2.If the investigation is not completed within the time fixed by sub-section (1), the Investigation Officer will complete the investigation by additional 30 days by submitting the cause of delay by writing, and give a reasoning for the cause to his Controlling Officer by writing or otherwise, the written report has to be submitted to the Tribunal which gave the order.
3.If the investigation is not completed within the time fixed by sub-section (2), the investigation officer will complete the investigation within 24 hours stating the reason for delay to the Controlling Officer or, the written report stating the reason for delay have to be submitted to the Tribunal which gave the order.
After the acknowledgment that the report was not completed under Sub-section (3), the Controlling Officer or the Tribunal which gave the order, can handover the investigation to another Investigating Officer and in this way when the investigation is transferred to the Investigation Officer-When the accused person is caught -red handed by the police or by any other person and has deposited him to the police the investigation must finish within 7 working days from the date when the accused was caught or in other cases he must complete the investigation within 30 working days.

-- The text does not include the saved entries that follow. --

(** The percentage of [c] completed out of [t], [c <= t] below 2^53, is an
    integer from 0 to 100. *)
Lemma percent_is_percentage (c t : Z) :
  0 <= c -> c <= t -> t < 2 ^ 53 ->
  exists z, 0 <= z <= 100
            /\ ProjectService.percent (JS.of_Z c) (JS.of_Z t) = JS.of_Z z.
Proof.
  intros Hc Hct Ht. unfold ProjectService.percent.
  destruct t as [|t|t]; [| |lia].
  - exists 0. split; [lia | reflexivity].
  - destruct (of_Z_exact t Ht) as (mt & et & Et & Het & Hmt & Hdt).
    rewrite Et. change (JS.gt (S754_finite false mt et) (JS.of_Z 0)) with true.
    cbv iota.
    destruct c as [|c|c]; [| |lia].
    + exists 0. split; [lia | reflexivity].
    + destruct (of_Z_exact c ltac:(lia)) as (mc & ec & Ec & Hec & Hmc & Hdc).
      rewrite Ec.
      assert (Hd : Zdigits2 (Zpos c) <= Zdigits2 (Zpos t)) by (apply Zdigits2_le; lia).
      assert (Hd1 : 1 <= Zdigits2 (Zpos c)) by (simpl; lia).
      assert (Hd2 : Zdigits2 (Zpos t) <= 53).
      { rewrite Zdigits2_log2 by lia.
        assert (Z.log2 (Zpos t) < 53) by (apply Z.log2_lt_pow2; lia). lia. }
      apply Math_round_at_most_100. apply mul_100_at_most.
      apply div_at_most_one; try assumption; try lia.
      rewrite Hmc, Hmt.
      assert (P : 0 < 2 ^ (- ec)) by (apply Z.pow_pos_nonneg; lia).
      replace (Zpos t * 2 ^ (- et) * 2 ^ (et - ec)) with (Zpos t * 2 ^ (- ec)).
      * nia.
      * rewrite <- Z.mul_assoc, <- Z.pow_add_r by lia. f_equal. f_equal. lia.
Qed.

(* ================================================================== *)
(** * C10: the progress figures are in range *)

Lemma filter_length_le {A} (f : A -> bool) (l : list A) :
  (length (filter f l) <= length l)%nat.
Proof.
  induction l as [|a l IH]; simpl; [lia|]. destruct (f a); simpl; lia.
Qed.

Lemma filter_and_length_le {A} (f g : A -> bool) (l : list A) :
  (length (filter (fun x => f x && g x) l) <= length (filter f l))%nat.
Proof.
  induction l as [|a l IH]; simpl; [lia|].
  destruct (f a), (g a); simpl; lia.
Qed.

Lemma counts_in_range (f g : Todo.t -> bool) (s : Store) :
  Z.of_nat (length (todos s)) < 2 ^ 53 ->
  progress_in_range
    {| record := tt;
       total_tasks := count_where f s;
       completed_tasks := count_where (fun t => f t && g t) s;
       progress_percent :=
         ProjectService.percent (count_where (fun t => f t && g t) s)
                                (count_where f s) |}.
Proof.
  intros Hsize. unfold count_where, progress_in_range.
  cbn [total_tasks completed_tasks progress_percent].
  pose proof (filter_and_length_le f g (todos s)) as H1.
  pose proof (filter_length_le f (todos s)) as H2.
  set (c := Z.of_nat (length (filter (fun t => f t && g t) (todos s)))) in *.
  set (t := Z.of_nat (length (filter f (todos s)))) in *.
  assert (Hc : 0 <= c) by (unfold c; lia).
  assert (Hct : c <= t) by (unfold c, t; lia).
  assert (Ht : t < 2 ^ 53) by (unfold t; lia).
  destruct (percent_is_percentage c t Hc Hct Ht) as (z & Hz & ->).
  destruct (of_Z_between_0_and_100 z Hz) as [Z1 Z2].
  repeat split; try assumption.
  - apply of_Z_le; lia.
  - apply of_Z_le; lia.
Qed.

Lemma attachProgress_in_range (p : Project.t) (s : Store) :
  Z.of_nat (length (todos s)) < 2 ^ 53 ->
  progress_in_range (ProjectService.attachProgress p s).
Proof.
  intros H.
  exact (counts_in_range (fun t => opt_Z_eqb (Todo.project_id t) (Project.id p))
           (fun t => TodoStatus_eqb (Todo.status t) completed) s H).
Qed.

Lemma attachMilestoneProgress_in_range (m : Milestone.t) (s : Store) :
  Z.of_nat (length (todos s)) < 2 ^ 53 ->
  progress_in_range (ProjectService.attachMilestoneProgress m s).
Proof.
  intros H.
  exact (counts_in_range (fun t => opt_Z_eqb (Todo.milestone_id t) (Milestone.id m))
           (fun t => TodoStatus_eqb (Todo.status t) completed) s H).
Qed.

(** Unfold a [ProjectService] call in [H] down to the statements, decide
    every lookup, and keep the branches in which the call returned. *)
Ltac returned H :=
  repeat progress
    (unfold ProjectService.getAll, ProjectService.getById, ProjectService.create,
       ProjectService.update, ProjectService.getMilestones,
       ProjectService.getMilestoneById, ProjectService.createMilestone,
       ProjectService.completeMilestone, bind, read, ret, insert_project,
       update_projects, insert_milestone, update_milestone_status in H;
     cbv beta iota zeta in H);
  repeat match type of H with
         | context [select_project ?i ?s] => destruct (select_project i s) eqn:?
         | context [select_milestone ?i ?s] => destruct (select_milestone i s) eqn:?
         | context [mem_Z ?i ?l] => destruct (mem_Z i l) eqn:?
         end; cbv beta iota zeta in H;
  try discriminate H; inversion H; subst; clear H.

(** C10.  In a store with fewer than 2^53 todos (the range in which a row
    count is an exact JavaScript number), every record with progress that a
    [ProjectService] method returns has [0 <= completed_tasks <=
    total_tasks] and [0 <= progress_percent <= 100]. *)
Theorem C10_progress_within_bounds :
  forall (s : Store),
    Z.of_nat (length (todos s)) < 2 ^ 53 ->
    (forall status s' rs,
        ProjectService.getAll status s = (s', Return rs) ->
        forall r, In r rs -> progress_in_range r)
    /\ (forall id s' r,
          ProjectService.getById id s = (s', Return r) -> progress_in_range r)
    /\ (forall data now s' r,
          ProjectService.create data now s = (s', Return r) -> progress_in_range r)
    /\ (forall id data now s' r,
          ProjectService.update id data now s = (s', Return r) -> progress_in_range r)
    /\ (forall projectId s' rs,
          ProjectService.getMilestones projectId s = (s', Return rs) ->
          forall r, In r rs -> progress_in_range r)
    /\ (forall id s' r,
          ProjectService.getMilestoneById id s = (s', Return r) -> progress_in_range r)
    /\ (forall data now s' r,
          ProjectService.createMilestone data now s = (s', Return r) ->
          progress_in_range r)
    /\ (forall id undo s' r,
          ProjectService.completeMilestone id undo s = (s', Return r) ->
          progress_in_range r).
Proof.
  intros s Hsize.
  split; [|split; [|split; [|split; [|split; [|split; [|split]]]]]].
  - intros status s' rs H r Hr. returned H.
    apply in_map_iff in Hr. destruct Hr as [p [<- _]].
    now apply attachProgress_in_range.
  - intros id s' r H. returned H. now apply attachProgress_in_range.
  - intros data now s' r H. returned H. now apply attachProgress_in_range.
  - intros id data now s' r H. returned H. now apply attachProgress_in_range.
  - intros projectId s' rs H r Hr. returned H.
    apply in_map_iff in Hr. destruct Hr as [m [<- _]].
    now apply attachMilestoneProgress_in_range.
  - intros id s' r H. returned H. now apply attachMilestoneProgress_in_range.
  - intros data now s' r H. returned H. now apply attachMilestoneProgress_in_range.
  - intros id undo s' r H. returned H. now apply attachMilestoneProgress_in_range.
Qed.

Lemma C10_witness :
  exists r,
    ProjectService.getById 1 store_scenario = (store_scenario, Return r)
    /\ total_tasks r = JS.of_Z 3
    /\ completed_tasks r = JS.of_Z 1
    /\ progress_in_range r.
Proof.
  eexists. split; [reflexivity|]. split; [reflexivity|]. split; [reflexivity|].
  assert (Hsize : Z.of_nat (length (todos store_scenario)) < 2 ^ 53)
    by (vm_compute; reflexivity).
  exact (proj1 (proj2 (C10_progress_within_bounds store_scenario Hsize))
           1 store_scenario _ eq_refl).
Defined.

(* ================================================================== *)
(** * C1: the progress percentage *)

(** The two examples of the specification and the empty project come out
    as the specification says. *)
Lemma percent_examples :
  progress_percent (ProjectService.attachProgress
                      (Project.mk 1 "P" None PS_active "t0" "t0") (store_progress 1 3))
    = JS.of_Z (round_half_up_percent 1 3)
  /\ round_half_up_percent 1 3 = 33
  /\ progress_percent (ProjectService.attachProgress
                         (Project.mk 1 "P" None PS_active "t0" "t0") (store_progress 1 2))
     = JS.of_Z (round_half_up_percent 1 2)
  /\ round_half_up_percent 1 2 = 50
  /\ progress_percent (ProjectService.attachProgress
                         (Project.mk 1 "P" None PS_active "t0" "t0") (store_progress 0 0))
     = JS.of_Z 0.
Proof. repeat split; vm_compute; reflexivity. Qed.
(* ===== verification/Allocator.v ===== *)
(** * internal/allocator: the keyed index permutation

    [Allocator] is the struct of allocator.go, [New] its constructor, [round]
    the HMAC round function, [permute] the balanced Feistel network and
    [Index] the cycle-walking lookup. The theorems: [permute] is a bijection of
    its 2*half-bit domain whatever the key, [Index] never maps two cursors to
    one index, and cycle walking ends. *)

From S2P Require Import Prelude Sha256.

Module Allocator.

Definition KeySize : nat := 32.

Definition rounds : Z := 4.

Definition maxCycleWalks : nat := 1000.

Record Allocator := MkAllocator {
  key : list Z;
  n : Z;
  half : Z
}.

(** [bits.Len64]. *)
Definition Len64 (x : Z) : Z := if x =? 0 then 0 else Z.log2 x + 1.

Definition New (key : list Z) (n : Z) : result Allocator :=
  if negb (length key =? KeySize)%nat then Err (ErrMsg "allocator: key must be 32 bytes")
  else if n =? 0 then Err (ErrMsg "allocator: capacity must be > 0")
  else
    let total := Len64 (u64 (n - 1)) in
    let total := if total =? 0 then 1 else total in
    let total := if negb (total mod 2 =? 0) then total + 1 else total in
    let half := total / 2 in
    let half := if half =? 0 then 1 else half in
    Ok (MkAllocator key n half).

(** [NewKey]: [random] fills a buffer of the length it is given, or fails. *)
Definition NewKey (random : nat -> result (list Z)) : result (list Z) := random KeySize.

Definition round (a : Allocator) (rnd r : Z) : Z :=
  let buf := rnd :: putUint64BE r in
  let sum := Sha256.HMAC (key a) buf in
  uint64BE (take 8 sum).

Definition feistelRound (a : Allocator) (mask : Z) (lr : Z * Z) (rnd : Z) : Z * Z :=
  let f := Z.land (round a rnd lr.2) mask in
  (lr.2, Z.lxor lr.1 f).

Definition permute (a : Allocator) (x : Z) : Z :=
  let mask := u64 (u64 (Z.shiftl 1 (half a)) - 1) in
  let l := Z.land (Z.shiftr x (half a)) mask in
  let r := Z.land x mask in
  let lr := foldl (feistelRound a mask) (l, r) (seqZ 0 rounds) in
  Z.lor (u64 (Z.shiftl lr.1 (half a))) lr.2.

(** The loop of [Index]: at most [fuel] applications of [permute]. *)
Fixpoint walk (fuel : nat) (a : Allocator) (cursor : Z) : result Z :=
  match fuel with
  | O => Err (ErrMsg "allocator: cycle walk did not converge")
  | S fuel =>
      let cursor := permute a cursor in
      if cursor <? n a then Ok cursor else walk fuel a cursor
  end.

Definition Index (a : Allocator) (cursor : Z) : result Z :=
  if n a <=? cursor then Err (ErrMsg "allocator: cursor out of range")
  else walk maxCycleWalks a cursor.

(** ** Well-formed allocators *)

(** Size of the domain [permute] acts on. *)
Definition domain (a : Allocator) : Z := 2 ^ (2 * half a).

Definition wf (a : Allocator) : Prop :=
  length (key a) = KeySize /\ 1 <= half a <= 32 /\ 0 < n a <= domain a.

Definition inDomain (a : Allocator) (x : Z) : Prop := 0 <= x < domain a.

Lemma Len64_bound x : 0 <= x < 2 ^ 64 -> 0 <= Len64 x <= 64 /\ x < 2 ^ Len64 x.
Proof.
  intros Hx. unfold Len64. destruct (Z.eqb_spec x 0) as [->|Hne]; [by split; [lia|]|].
  pose proof (Z.log2_spec x ltac:(lia)) as [_ Hlt]. rewrite <- Z.add_1_r in Hlt.
  pose proof (Z.log2_nonneg x).
  assert (Z.log2 x < 64) by (apply Z.log2_lt_pow2; lia).
  split; [lia|done].
Qed.

(** The padded half-width: [half] is the ceiling of [total / 2], at least 1. *)
Lemma New_half k m a :
  New k m = Ok a ->
  key a = k /\ n a = m /\ m <> 0 /\ length k = KeySize /\
  half a = Z.max 1 ((Len64 (u64 (m - 1)) + 1) / 2).
Proof.
  unfold New. destruct (Nat.eqb_spec (length k) KeySize) as [Hlen|]; [|done].
  destruct (Z.eqb_spec m 0) as [|Hm]; [done|]. cbn [negb]. intros [= <-]. simpl.
  split_and!; try done. set (t := Len64 _). assert (0 <= t).
  { subst t. unfold Len64. case_match; [lia|].
    pose proof (Z.log2_nonneg (u64 (m - 1))). lia. }
  destruct (Z.eqb_spec t 0) as [->|]; [done|].
  destruct (Z.eqb_spec (t mod 2) 0); cbn [negb]; case_match; Z.div_mod_to_equations; lia.
Qed.

Lemma New_wf k m a : 0 <= m < 2 ^ 64 -> New k m = Ok a -> wf a.
Proof.
  intros Hm H. apply New_half in H as (Hk & Hn & Hm0 & Hlen & Hh).
  rewrite u64_small in Hh by lia.
  destruct (Len64_bound (m - 1) ltac:(lia)) as [Ht Hlt].
  set (t := Len64 (m - 1)) in *. unfold wf, domain.
  assert (t <= 2 * half a) by (Z.div_mod_to_equations; lia).
  split_and!; [by rewrite Hk| | |lia|]; try (Z.div_mod_to_equations; lia).
  pose proof (Z.pow_le_mono_r 2 t (2 * half a)). lia.
Qed.

(** ** The Feistel network is a bijection *)

Lemma round_range a rnd r : 0 <= round a rnd r < 2 ^ 64.
Proof. apply Sha256.digest_prefix_range. Qed.

Lemma mask_eq a : 1 <= half a <= 32 -> u64 (u64 (Z.shiftl 1 (half a)) - 1) = Z.ones (half a).
Proof.
  intros Hh. rewrite Z.shiftl_1_l, Z.ones_equiv.
  pose proof (Z.pow_le_mono_r 2 (half a) 32). pose proof (Z.pow_pos_nonneg 2 (half a)).
  rewrite !u64_small by (rewrite ?u64_small by lia; lia). lia.
Qed.

Definition inHalves (a : Allocator) (lr : Z * Z) : Prop :=
  0 <= lr.1 < 2 ^ half a /\ 0 <= lr.2 < 2 ^ half a.

(** One round undone: the decryption direction of the network. *)
Definition unround (a : Allocator) (mask : Z) (rnd : Z) (lr : Z * Z) : Z * Z :=
  (Z.lxor lr.2 (Z.land (round a rnd lr.1) mask), lr.1).

Definition unpermute (a : Allocator) (y : Z) : Z :=
  let mask := Z.ones (half a) in
  let lr := foldr (unround a mask) (Z.shiftr y (half a), Z.land y mask) (seqZ 0 rounds) in
  Z.lor (Z.shiftl lr.1 (half a)) lr.2.

Lemma feistelRound_halves a lr rnd :
  1 <= half a -> inHalves a lr -> inHalves a (feistelRound a (Z.ones (half a)) lr rnd).
Proof.
  intros Hh [Hl Hr]. split; [done|]. apply lxor_range; [lia|done|].
  apply land_ones_range. lia.
Qed.

Lemma unround_feistelRound a mask lr rnd : unround a mask rnd (feistelRound a mask lr rnd) = lr.
Proof.
  destruct lr as [l r]. unfold unround, feistelRound; simpl.
  by rewrite Z.lxor_assoc, Z.lxor_nilpotent, Z.lxor_0_r.
Qed.

Lemma feistelRound_unround a mask lr rnd : feistelRound a mask (unround a mask rnd lr) rnd = lr.
Proof.
  destruct lr as [l r]. unfold unround, feistelRound; simpl.
  by rewrite Z.lxor_assoc, Z.lxor_nilpotent, Z.lxor_0_r.
Qed.

Lemma feistel_halves a rs lr :
  1 <= half a -> inHalves a lr -> inHalves a (foldl (feistelRound a (Z.ones (half a))) lr rs).
Proof.
  intros Hh. revert lr. induction rs as [|x rs IH]; intros lr H; [done|].
  apply IH. by apply feistelRound_halves.
Qed.

Lemma unfeistel_halves a rs lr :
  1 <= half a -> inHalves a lr -> inHalves a (foldr (unround a (Z.ones (half a))) lr rs).
Proof.
  intros Hh H. induction rs as [|x rs IH]; [done|]. destruct IH as [Hl Hr].
  split; [|done]. apply lxor_range; [lia|done|]. apply land_ones_range. lia.
Qed.

Lemma unfeistel_feistel a mask rs lr :
  foldr (unround a mask) (foldl (feistelRound a mask) lr rs) rs = lr.
Proof.
  revert lr. induction rs as [|x rs IH]; intros lr; simpl; [done|].
  by rewrite IH, unround_feistelRound.
Qed.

5.If the investigation is not completed within the time fixed by sub-section (4), the investigation officer will state the reasons for delay to the Controlling Officer or, give a written statement stating the reason for delay which has to be submitted to the Tribunal which gave the order within 24 hours.
6.If the investigation is not completed within the time limit then after verifying the written report -of the Investigation Officer, the Controlling Officer or otherwise the Tribunal, which ordered the investigation, has to decide whether the Investigating Officer is responsible for not giving the report of investigation within the time limit, then it will be notified that the responsible person is an unqualified and had done misconduct and this un-qualification and misconduct will be written in his yearly confidential report and in a particular case he will be accused as per service rules.
7.If the Tribunal is satisfied after verifying the investigation report that the person who is regarded as accused is required to be taken as witness, the Tribunal can order the person to be a witness instead of accused. 8.After concluding the evidence of the witnesses, if the Tribunal finds that the Investigation Officer under this Act, in the investigation report is trying to save the accused person or without examining a valuable witness or falsely finding no proof to determine the crime the accused person is made witness instead of accused then the aforesaid Investigation Officer will be charged for his act or will be regarded as an unqualified person doing misconduct and will be charged for this un-qualification and misconduct by the Tribunal by giving order to the Controlling Officer of that Investigating Officer to take legal action against him. 9.The Tribunal can change the Investigation Officer and order the Controlling Officer to appoint another Investigation Officer when any petition is given to the Tribunal or on the basis of any information.
Nari O Shishu Domon Ain of 2003, Section -20. The procedures of the Trial:.All offences under this Act will be tried by the Tribunal of Nari O Shishu Nirjatan Domon Ain under section 25. When a case is started in the Tribunal it will continue continuously in every working day until the trial is completed. The Tribunal must finish the procedure of trial by 180 days from the date of submission to it. If the trial is not done by that time limit, then the Tribunal can bail the accused person and if the accused person is not given bail then the cause of not giving bail have to be written down by the Tribunal.